| WHAT TO PRODUCE |
Output, word for word, the lines of this listing that fall between the line with "Some (VMap (MapOf [(VString" and the line with "allow_sls ←? stringList", counting both of those lines, and no others.

────────────────────

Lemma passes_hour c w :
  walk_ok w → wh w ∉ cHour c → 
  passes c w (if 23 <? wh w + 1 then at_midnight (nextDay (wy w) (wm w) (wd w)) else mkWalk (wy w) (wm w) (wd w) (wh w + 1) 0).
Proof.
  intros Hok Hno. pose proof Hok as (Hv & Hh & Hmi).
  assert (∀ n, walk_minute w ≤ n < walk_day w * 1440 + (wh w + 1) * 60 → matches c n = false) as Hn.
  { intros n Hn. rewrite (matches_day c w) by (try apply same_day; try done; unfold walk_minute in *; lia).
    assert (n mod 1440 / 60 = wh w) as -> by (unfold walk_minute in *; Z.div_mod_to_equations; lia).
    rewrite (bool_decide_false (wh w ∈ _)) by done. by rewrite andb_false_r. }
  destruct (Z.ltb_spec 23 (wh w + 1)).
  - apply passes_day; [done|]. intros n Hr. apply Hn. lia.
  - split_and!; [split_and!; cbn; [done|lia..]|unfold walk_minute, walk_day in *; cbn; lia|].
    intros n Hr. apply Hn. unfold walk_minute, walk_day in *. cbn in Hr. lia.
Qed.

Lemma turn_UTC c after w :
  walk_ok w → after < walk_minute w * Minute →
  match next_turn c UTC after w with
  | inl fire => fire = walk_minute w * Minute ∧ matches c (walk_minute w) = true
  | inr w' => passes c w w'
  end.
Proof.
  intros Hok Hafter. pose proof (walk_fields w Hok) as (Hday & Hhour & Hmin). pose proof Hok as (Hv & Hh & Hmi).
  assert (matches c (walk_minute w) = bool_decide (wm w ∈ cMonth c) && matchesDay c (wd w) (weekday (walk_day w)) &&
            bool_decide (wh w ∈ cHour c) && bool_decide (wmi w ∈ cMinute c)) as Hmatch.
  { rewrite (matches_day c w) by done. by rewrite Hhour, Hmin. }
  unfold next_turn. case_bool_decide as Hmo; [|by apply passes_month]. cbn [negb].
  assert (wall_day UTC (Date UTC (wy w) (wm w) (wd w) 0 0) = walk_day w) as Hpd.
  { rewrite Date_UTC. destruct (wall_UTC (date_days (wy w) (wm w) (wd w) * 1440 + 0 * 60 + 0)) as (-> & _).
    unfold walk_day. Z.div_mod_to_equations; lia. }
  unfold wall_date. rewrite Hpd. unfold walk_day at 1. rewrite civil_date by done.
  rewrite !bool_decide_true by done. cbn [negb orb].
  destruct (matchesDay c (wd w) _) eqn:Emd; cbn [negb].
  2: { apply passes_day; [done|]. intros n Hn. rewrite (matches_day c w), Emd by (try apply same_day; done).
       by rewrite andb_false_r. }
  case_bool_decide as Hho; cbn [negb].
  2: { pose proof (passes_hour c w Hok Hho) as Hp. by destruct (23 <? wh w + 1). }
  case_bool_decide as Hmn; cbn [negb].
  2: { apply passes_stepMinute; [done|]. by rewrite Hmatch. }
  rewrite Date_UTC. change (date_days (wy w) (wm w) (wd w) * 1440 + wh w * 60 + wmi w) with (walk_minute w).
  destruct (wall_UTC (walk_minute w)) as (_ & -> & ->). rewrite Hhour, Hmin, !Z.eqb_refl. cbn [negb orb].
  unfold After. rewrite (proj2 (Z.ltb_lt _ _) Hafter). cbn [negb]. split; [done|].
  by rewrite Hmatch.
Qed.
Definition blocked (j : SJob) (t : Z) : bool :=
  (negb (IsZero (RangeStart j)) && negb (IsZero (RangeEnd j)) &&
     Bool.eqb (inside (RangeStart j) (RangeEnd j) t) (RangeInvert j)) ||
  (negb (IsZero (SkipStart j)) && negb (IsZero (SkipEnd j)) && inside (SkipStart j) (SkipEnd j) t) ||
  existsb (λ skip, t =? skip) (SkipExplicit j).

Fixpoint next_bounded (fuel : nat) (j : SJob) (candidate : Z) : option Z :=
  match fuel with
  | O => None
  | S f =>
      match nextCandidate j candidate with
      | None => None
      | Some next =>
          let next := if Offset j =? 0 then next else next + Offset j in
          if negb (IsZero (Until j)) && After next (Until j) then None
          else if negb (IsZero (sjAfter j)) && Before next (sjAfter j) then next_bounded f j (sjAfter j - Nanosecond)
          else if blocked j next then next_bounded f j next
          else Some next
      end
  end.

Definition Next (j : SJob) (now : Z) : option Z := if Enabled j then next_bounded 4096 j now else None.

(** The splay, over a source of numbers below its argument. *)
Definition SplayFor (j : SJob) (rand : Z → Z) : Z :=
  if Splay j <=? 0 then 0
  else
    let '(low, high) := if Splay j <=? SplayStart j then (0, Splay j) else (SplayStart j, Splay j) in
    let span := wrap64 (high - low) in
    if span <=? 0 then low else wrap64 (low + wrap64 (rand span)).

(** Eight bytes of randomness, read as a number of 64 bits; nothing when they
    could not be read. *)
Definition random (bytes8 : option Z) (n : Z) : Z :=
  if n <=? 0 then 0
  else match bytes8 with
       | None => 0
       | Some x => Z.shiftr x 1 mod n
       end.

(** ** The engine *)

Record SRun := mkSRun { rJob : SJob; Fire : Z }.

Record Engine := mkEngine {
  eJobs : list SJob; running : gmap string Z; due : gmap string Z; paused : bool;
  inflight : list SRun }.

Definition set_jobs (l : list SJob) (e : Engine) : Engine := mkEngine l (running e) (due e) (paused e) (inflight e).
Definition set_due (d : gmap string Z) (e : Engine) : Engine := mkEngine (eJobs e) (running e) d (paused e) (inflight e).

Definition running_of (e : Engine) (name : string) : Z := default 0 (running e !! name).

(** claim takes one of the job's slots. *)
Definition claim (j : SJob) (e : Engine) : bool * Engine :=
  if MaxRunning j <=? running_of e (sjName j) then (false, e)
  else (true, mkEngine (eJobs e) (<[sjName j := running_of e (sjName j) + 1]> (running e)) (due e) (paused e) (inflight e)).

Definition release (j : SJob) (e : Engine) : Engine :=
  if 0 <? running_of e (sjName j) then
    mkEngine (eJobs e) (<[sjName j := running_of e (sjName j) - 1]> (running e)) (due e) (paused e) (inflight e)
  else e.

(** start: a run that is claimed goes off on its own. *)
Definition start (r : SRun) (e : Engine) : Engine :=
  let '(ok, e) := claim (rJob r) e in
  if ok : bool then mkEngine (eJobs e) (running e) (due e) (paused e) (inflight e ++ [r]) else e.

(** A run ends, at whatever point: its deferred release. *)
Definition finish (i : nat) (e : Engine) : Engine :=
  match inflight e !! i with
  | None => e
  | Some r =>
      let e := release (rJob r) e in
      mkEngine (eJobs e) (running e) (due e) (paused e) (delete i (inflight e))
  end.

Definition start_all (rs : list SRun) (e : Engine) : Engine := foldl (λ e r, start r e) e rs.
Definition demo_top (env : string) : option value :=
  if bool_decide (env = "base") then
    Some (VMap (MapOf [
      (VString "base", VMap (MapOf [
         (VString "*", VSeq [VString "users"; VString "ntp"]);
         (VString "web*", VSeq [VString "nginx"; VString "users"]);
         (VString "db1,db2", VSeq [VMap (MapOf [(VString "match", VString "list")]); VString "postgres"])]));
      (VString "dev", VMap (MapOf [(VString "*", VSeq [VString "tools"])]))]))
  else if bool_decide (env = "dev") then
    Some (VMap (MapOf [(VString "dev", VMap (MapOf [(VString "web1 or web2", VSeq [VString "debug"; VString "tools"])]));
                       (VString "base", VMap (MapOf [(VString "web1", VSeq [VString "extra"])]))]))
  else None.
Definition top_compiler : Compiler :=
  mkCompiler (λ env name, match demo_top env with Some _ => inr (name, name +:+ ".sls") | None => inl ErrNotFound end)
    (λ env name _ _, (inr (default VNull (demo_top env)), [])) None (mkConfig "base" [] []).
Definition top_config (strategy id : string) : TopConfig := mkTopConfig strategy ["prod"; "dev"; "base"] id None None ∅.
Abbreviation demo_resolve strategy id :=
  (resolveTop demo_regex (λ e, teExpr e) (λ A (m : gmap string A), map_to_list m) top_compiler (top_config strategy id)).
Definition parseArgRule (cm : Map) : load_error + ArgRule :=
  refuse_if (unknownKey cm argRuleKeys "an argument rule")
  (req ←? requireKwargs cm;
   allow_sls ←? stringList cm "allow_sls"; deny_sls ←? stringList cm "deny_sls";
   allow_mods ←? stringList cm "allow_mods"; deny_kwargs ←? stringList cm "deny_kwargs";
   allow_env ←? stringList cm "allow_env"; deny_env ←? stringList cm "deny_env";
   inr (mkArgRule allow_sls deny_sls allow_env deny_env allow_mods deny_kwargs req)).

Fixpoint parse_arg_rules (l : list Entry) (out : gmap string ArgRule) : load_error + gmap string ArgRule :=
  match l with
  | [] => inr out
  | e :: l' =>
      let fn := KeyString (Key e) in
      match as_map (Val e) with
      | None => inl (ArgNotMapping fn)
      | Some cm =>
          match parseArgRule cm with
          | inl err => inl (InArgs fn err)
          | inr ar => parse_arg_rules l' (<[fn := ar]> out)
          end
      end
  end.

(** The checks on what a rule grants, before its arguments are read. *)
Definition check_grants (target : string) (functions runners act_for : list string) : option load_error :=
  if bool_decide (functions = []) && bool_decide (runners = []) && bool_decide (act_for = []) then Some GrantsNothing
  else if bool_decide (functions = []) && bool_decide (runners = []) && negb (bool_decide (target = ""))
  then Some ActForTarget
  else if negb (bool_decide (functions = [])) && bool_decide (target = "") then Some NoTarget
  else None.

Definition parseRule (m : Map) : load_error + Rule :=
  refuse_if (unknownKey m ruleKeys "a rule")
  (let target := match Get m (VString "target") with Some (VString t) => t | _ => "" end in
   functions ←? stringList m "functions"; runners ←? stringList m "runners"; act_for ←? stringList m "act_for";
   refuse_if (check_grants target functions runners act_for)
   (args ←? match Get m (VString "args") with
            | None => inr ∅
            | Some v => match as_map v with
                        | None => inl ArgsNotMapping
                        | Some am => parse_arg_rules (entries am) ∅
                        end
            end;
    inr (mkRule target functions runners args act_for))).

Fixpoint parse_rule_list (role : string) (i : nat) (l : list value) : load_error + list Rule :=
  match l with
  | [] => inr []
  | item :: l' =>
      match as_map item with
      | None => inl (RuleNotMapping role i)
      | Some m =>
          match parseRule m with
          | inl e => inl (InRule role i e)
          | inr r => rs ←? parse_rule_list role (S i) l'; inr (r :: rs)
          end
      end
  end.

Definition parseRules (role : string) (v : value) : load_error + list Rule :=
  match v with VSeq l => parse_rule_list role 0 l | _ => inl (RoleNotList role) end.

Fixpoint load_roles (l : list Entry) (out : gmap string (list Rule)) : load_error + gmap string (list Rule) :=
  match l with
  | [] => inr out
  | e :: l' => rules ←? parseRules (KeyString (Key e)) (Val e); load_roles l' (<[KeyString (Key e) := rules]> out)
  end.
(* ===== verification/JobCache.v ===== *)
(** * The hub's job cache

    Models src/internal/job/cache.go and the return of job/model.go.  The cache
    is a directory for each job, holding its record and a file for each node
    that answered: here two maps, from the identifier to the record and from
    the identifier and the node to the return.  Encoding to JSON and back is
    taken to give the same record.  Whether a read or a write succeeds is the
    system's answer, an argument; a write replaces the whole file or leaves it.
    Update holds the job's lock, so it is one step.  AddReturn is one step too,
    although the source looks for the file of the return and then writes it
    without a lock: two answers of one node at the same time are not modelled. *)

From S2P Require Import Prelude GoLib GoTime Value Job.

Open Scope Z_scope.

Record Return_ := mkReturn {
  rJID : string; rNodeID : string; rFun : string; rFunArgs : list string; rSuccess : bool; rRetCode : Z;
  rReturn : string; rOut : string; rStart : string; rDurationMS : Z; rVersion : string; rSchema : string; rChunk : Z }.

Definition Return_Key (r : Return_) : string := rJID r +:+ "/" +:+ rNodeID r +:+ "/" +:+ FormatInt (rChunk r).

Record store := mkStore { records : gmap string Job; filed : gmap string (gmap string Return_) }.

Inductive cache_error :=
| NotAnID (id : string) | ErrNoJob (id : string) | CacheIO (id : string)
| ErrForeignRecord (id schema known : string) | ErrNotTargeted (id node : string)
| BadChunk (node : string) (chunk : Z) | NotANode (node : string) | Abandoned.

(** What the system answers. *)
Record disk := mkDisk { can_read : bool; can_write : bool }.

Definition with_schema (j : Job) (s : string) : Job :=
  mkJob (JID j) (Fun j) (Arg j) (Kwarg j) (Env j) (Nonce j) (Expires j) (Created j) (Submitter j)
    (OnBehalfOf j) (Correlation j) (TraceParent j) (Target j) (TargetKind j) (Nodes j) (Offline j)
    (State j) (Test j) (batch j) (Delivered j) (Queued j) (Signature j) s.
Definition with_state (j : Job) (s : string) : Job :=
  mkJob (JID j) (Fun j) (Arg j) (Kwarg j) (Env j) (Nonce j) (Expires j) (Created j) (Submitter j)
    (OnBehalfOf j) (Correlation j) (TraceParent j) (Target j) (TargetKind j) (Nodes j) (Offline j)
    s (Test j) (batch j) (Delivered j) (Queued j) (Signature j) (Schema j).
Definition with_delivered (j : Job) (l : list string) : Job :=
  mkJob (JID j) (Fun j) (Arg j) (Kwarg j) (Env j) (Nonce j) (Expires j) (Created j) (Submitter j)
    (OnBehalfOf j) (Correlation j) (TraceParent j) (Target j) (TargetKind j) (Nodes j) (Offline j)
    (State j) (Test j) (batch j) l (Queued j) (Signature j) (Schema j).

────────────────────

| TASK SOLUTION |
    Some (VMap (MapOf [(VString "dev", VMap (MapOf [(VString "web1 or web2", VSeq [VString "debug"; VString "tools"])]));
                       (VString "base", VMap (MapOf [(VString "web1", VSeq [VString "extra"])]))]))
  else None.
Definition top_compiler : Compiler :=
  mkCompiler (λ env name, match demo_top env with Some _ => inr (name, name +:+ ".sls") | None => inl ErrNotFound end)
    (λ env name _ _, (inr (default VNull (demo_top env)), [])) None (mkConfig "base" [] []).
Definition top_config (strategy id : string) : TopConfig := mkTopConfig strategy ["prod"; "dev"; "base"] id None None ∅.
Abbreviation demo_resolve strategy id :=
  (resolveTop demo_regex (λ e, teExpr e) (λ A (m : gmap string A), map_to_list m) top_compiler (top_config strategy id)).
Definition parseArgRule (cm : Map) : load_error + ArgRule :=
  refuse_if (unknownKey cm argRuleKeys "an argument rule")
  (req ←? requireKwargs cm;
   allow_sls ←? stringList cm "allow_sls"; deny_sls ←? stringList cm "deny_sls";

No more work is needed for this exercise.